======== DATA PROVIDED

Lemma counted_attempts_tells fuel attempt prov mdl cl id prompt instr last c :
  attempt + Z.of_nat fuel = maxRetries e + 1 →
  tells may_panic (counted_attempts IsPrint json_error emit fuel attempt e [prov; mdl; cl] id prompt instr last)
    (attempts IsPrint json_error emit fuel attempt e id prompt instr last) c
    (λ r c' new, ∃ replies, R c.2 replies c'.2 ∧ (fuel = 0%nat ↔ replies = []) ∧ llm_told [prov; mdl; cl] replies r new).
Proof.
  revert attempt instr last c. induction fuel as [|fuel IH]; intros attempt instr last c Hf; cbn [counted_attempts attempts].
  { tell. exists []. by split_and!. }
  apply tells_bind, tells_quietly. pose proof (R_reply instr c.1 c.2) as HR. rewrite <- surjective_pairing in HR.
  destruct (complete (provider e) instr c) as [rep [n1 s1]] eqn:Hc. specialize (HR rep n1 s1). cbn [fst snd].
  destruct rep as [[raw u]|err]; cbn [app].
  2: { tell. exists [Err err]. split_and!; [by apply HR|done|]. by split. }
  assert (negative_usage u = true → may_panic) as Hn by (intros Hu; exists instr, c, raw, u; by rewrite Hc).
  apply tells_add; [done|intros H; apply Hn; unfold negative_usage; by rewrite H|].
  apply tells_add; [done|intros H; apply Hn; unfold negative_usage; by rewrite H, orb_true_r|].
  destruct (decodeAndValidate raw) as [a|verr] eqn:Hd.
  - apply tells_bind, tells_quietly. tell. exists [Ok (raw, u)]. split_and!; [|done|by split; cbn; rewrite ?Hd].
    apply (HR _ _ eq_refl), (R_emit_opt (auditOutput (auditMode e) id raw u (name (provider e)) (model (provider e))) (n1, s1)), R_nil.
  - assert (invalid_reply (Ok (raw, u)) = true) as Hi by (cbn; by rewrite Hd).
    apply tells_inc; [done|]. destruct (attempt <? maxRetries e) eqn:Ha; zbool.
    + apply tells_inc; [done|]. eapply tells_mono; [apply IH; lia|]. intros r c' new (replies & H1 & H2 & H3).
      exists (Ok (raw, u) :: replies). split_and!; [by apply HR|done|]. pose proof (llm_told_reply _ _ _ _ raw u Hi H3) as H.
      destruct replies; [|exact H]. destruct fuel; [lia|]. by destruct H2 as [_ H2']; specialize (H2' eq_refl).
    + eapply tells_mono; [apply IH; lia|]. intros r c' new (replies & H1 & H2 & H3).
      exists (Ok (raw, u) :: replies). split_and!; [by apply HR|done|]. pose proof (llm_told_reply _ _ _ _ raw u Hi H3) as H.
      destruct replies; [exact H|]. destruct fuel; [|lia]. by destruct H2 as [H2' _]; specialize (H2' eq_refl).
Qed.

Lemma counted_run_tells ctx prompt c :
  0 <= maxRetries e →
  tells may_panic (counted_run IsPrint json_error emit e ctx prompt) (run_prompt IsPrint json_error emit e ctx prompt) c
    (λ r c' new, ∃ replies, R c.2 replies c'.2 ∧ llm_told (llm_labels e ctx) replies r new).
Proof.
  intros Hmr. unfold counted_run, run_prompt. destruct (auditInput _ _ _ _ _) as [id rec].
  apply tells_bind, tells_quietly. eapply tells_mono; [apply counted_attempts_tells; lia|].
  intros r c' new (replies & H1 & _ & H2). exists replies. split; [by apply R_emit_opt in H1|done].
Qed.
End evaluator_lemmas.

(** ** Properties *)

(** The answers of a watched provider to the prompts [ps], sent after [before]. *)
Fixpoint replies_to (answer : list Prompt → reply) (before ps : list Prompt) : list reply :=
  match ps with
  | [] => []
  | p :: ps => answer (before ++ [p])%list :: replies_to answer (before ++ [p])%list ps
  end.

Section watched.
Context (answer : list Prompt → reply).

Definition watched_replies (w : watch) (replies : list reply) (w' : watch) : Prop :=
  ∃ ps, sent w' = (sent w ++ ps)%list ∧ replies = replies_to answer (sent w) ps.

Lemma watched_replies_nil w : watched_replies w [] w.
Proof. exists []. by rewrite app_nil_r. Qed.

Lemma watched_replies_cons instr n w r n1 w1 replies w2 :
  complete (watched answer) instr (n, w) = (r, (n1, w1)) →
  watched_replies w1 replies w2 → watched_replies w (r :: replies) w2.
Proof.
  cbn [watched complete]. munfold. intros [= <- <- <-] (ps & Hs & ->). cbn [sent] in *. exists (instr :: ps).
  by rewrite Hs, <- (assoc_L (++)).
Qed.

Lemma watched_replies_emit rec n w replies w2 : watched_replies (collect rec (n, w)).2.2 replies w2 → watched_replies w replies w2.
Proof. done. Qed.
End watched.

(** C25: the LLM instruments agree with what happened, whatever the provider
    answers: a run counts one call with its outcome and one duration, the tokens of
    every answer, one validation failure for each invalid answer, one retry for each
    prompt after the first, and one degradation exactly if it degrades; and it does
    what the run without instruments does. It panics only over an answer with a
    negative number of tokens. *)
Theorem llm_counts_agree (IsPrint : Z → bool) (json_error : string → string) (answer : list Prompt → reply)
    (mr : Z) (am : AuditMode) (ctx : option Identity) (prompt : Prompt) (n : nat) (w : watch) (l : list sample) :
  0 <= mr →
  let e := MkEvaluator (watched answer) mr am in
  match counted_run IsPrint json_error collect e ctx prompt (n, (w, l)) with
  | (Some r, (n', (w', l'))) =>
      run_prompt IsPrint json_error collect e ctx prompt (n, w) = (r, (n', w')) ∧
      ∃ ps new, sent w' = (sent w ++ ps)%list ∧ l' = (l ++ new)%list ∧
        llm_told (llm_labels e ctx) (replies_to answer (sent w) ps) r new
  | (None, _) => ∃ ps raw u, answer ps = Ok (raw, u) ∧ negative_usage u = true
  end.
Proof.
  intros Hmr e.
  pose proof (counted_run_tells IsPrint json_error collect e (watched_replies answer) (watched_replies_nil answer)
    (watched_replies_cons answer) (watched_replies_emit answer) ctx prompt (n, w) Hmr l) as H.
  cbn [fst snd] in H. destruct (counted_run _ _ _ _ _ _ _) as [[r|] [n' [w' l']]].
  - destruct H as (H & new & -> & replies & (ps & Hs & ->) & Ht). split; [done|]. by exists ps, new.
  - destruct H as (instr & c & raw & u & Hc & Hu). cbn [e provider watched complete] in Hc. revert Hc. munfold.
    intros Hc. by exists (sent c.2 ++ [instr])%list, raw, u.
Qed.

Lemma llm_counts_agree_witness :
  let e := MkEvaluator (watched sample_answer) 1 AuditOff in
  let prompt := MkPrompt "rules" "data" in
  match counted_run (λ _, true) (λ _, "") collect e None prompt (0%nat, (MkWatch [] [], [])) with
  | (Some r, (n', (w', l'))) =>
      run_prompt (λ _, true) (λ _, "") collect e None prompt (0%nat, MkWatch [] []) = (r, (n', w')) ∧
      ∃ ps new, sent w' = ([] ++ ps)%list ∧ l' = ([] ++ new)%list ∧
        llm_told (llm_labels e None) (replies_to sample_answer [] ps) r new
  | (None, _) => ∃ ps raw u, sample_answer ps = Ok (raw, u) ∧ negative_usage u = true
  end.
Proof. apply (llm_counts_agree (λ _, true) (λ _, "") sample_answer 1 AuditOff None _ 0 (MkWatch [] []) []). lia. Defined.

(** C26: an LLM endpoint can end the brain. When the first answer of a run reports a
    negative number of tokens, the token counter panics before the answer is even
    validated, in a goroutine nothing recovers; without the instruments the run
    would return. *)
Theorem negative_tokens_panic (IsPrint : Z → bool) (json_error : string → string) {S : Type}
    (emit : audit_record → M S unit) (e : Evaluator S) (ctx : option Identity) (prompt : Prompt)
    (n : nat) (s : S) (l : list sample) (raw : string) (u : usage) :
  0 <= maxRetries e →
  let audit := (auditInput (auditMode e) ctx prompt (name (provider e)) (model (provider e))).2 in
  (complete (provider e) prompt (emit_opt emit audit (n, s)).2).1 = Ok (raw, u) →
  negative_usage u = true →
  (counted_run IsPrint json_error emit e ctx prompt (n, (s, l))).1 = None.
Proof.
  intros Hmr audit Hc Hu. unfold counted_run. destruct (auditInput _ _ _ _ _) as [id rec]. cbn [snd] in audit. subst audit.
  unfold mbind, K_bind, quietly. destruct (emit_opt emit rec (n, s)) as [[] [n1 s1]]. cbn [snd] in Hc.
  destruct (Z.to_nat (maxRetries e + 1)) as [|fuel] eqn:Ef; [lia|]. cbn [counted_attempts]. unfold mbind, K_bind, quietly at 1.
  destruct (complete (provider e) prompt (n1, s1)) as [r [n2 s2]]. cbn [fst] in Hc. subst r.
  unfold negative_usage in Hu. unfold WithLabels_Add at 1. change (fits LLMTokens ("input" :: llm_labels e ctx)) with true.
  destruct (negative (f64_of_Z (input u))); [reflexivity|]. cbn [andb negb orb] in *. unfold WithLabels_Add at 1.
  change (fits LLMTokens ("output" :: llm_labels e ctx)) with true. rewrite Hu. reflexivity.
Qed.

(** An OpenAI-compatible endpoint that reports -1 prompt tokens. *)
Definition negative_body : string := json_print (JObj
  [("choices", JArr [JObj [("message", JObj [("content", JStr (marshal_analysis sample_analysis))])]]);
   ("usage", JObj [("prompt_tokens", JNum "-1"); ("completion_tokens", JNum "7")])]).

Definition negative_evaluator : Evaluator (openai_state * list http_request) :=
  MkEvaluator
    (openai_provider (W := list http_request) (Net0 := watched_net (λ _, Ok (MkResponse 200 negative_body)) (λ _, None))
       (λ _, "0") (λ _, "") (MkOpenAI "http://ollama/v1" "" "m" (S754_zero false))) 1 AuditOff.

================

TASK DIRECTIONS → Each line in the data that holds the string "rewrite" must be returned.

WRITTEN ANSWER →
  apply tells_bind, tells_quietly. pose proof (R_reply instr c.1 c.2) as HR. rewrite <- surjective_pairing in HR.
  assert (negative_usage u = true → may_panic) as Hn by (intros Hu; exists instr, c, raw, u; by rewrite Hc).
  apply tells_add; [done|intros H; apply Hn; unfold negative_usage; by rewrite H|].
  apply tells_add; [done|intros H; apply Hn; unfold negative_usage; by rewrite H, orb_true_r|].
  - apply tells_bind, tells_quietly. tell. exists [Ok (raw, u)]. split_and!; [|done|by split; cbn; rewrite ?Hd].
  - assert (invalid_reply (Ok (raw, u)) = true) as Hi by (cbn; by rewrite Hd).
Proof. exists []. by rewrite app_nil_r. Qed.
  by rewrite Hs, <- (assoc_L (++)).
  change (fits LLMTokens ("output" :: llm_labels e ctx)) with true. rewrite Hu. reflexivity.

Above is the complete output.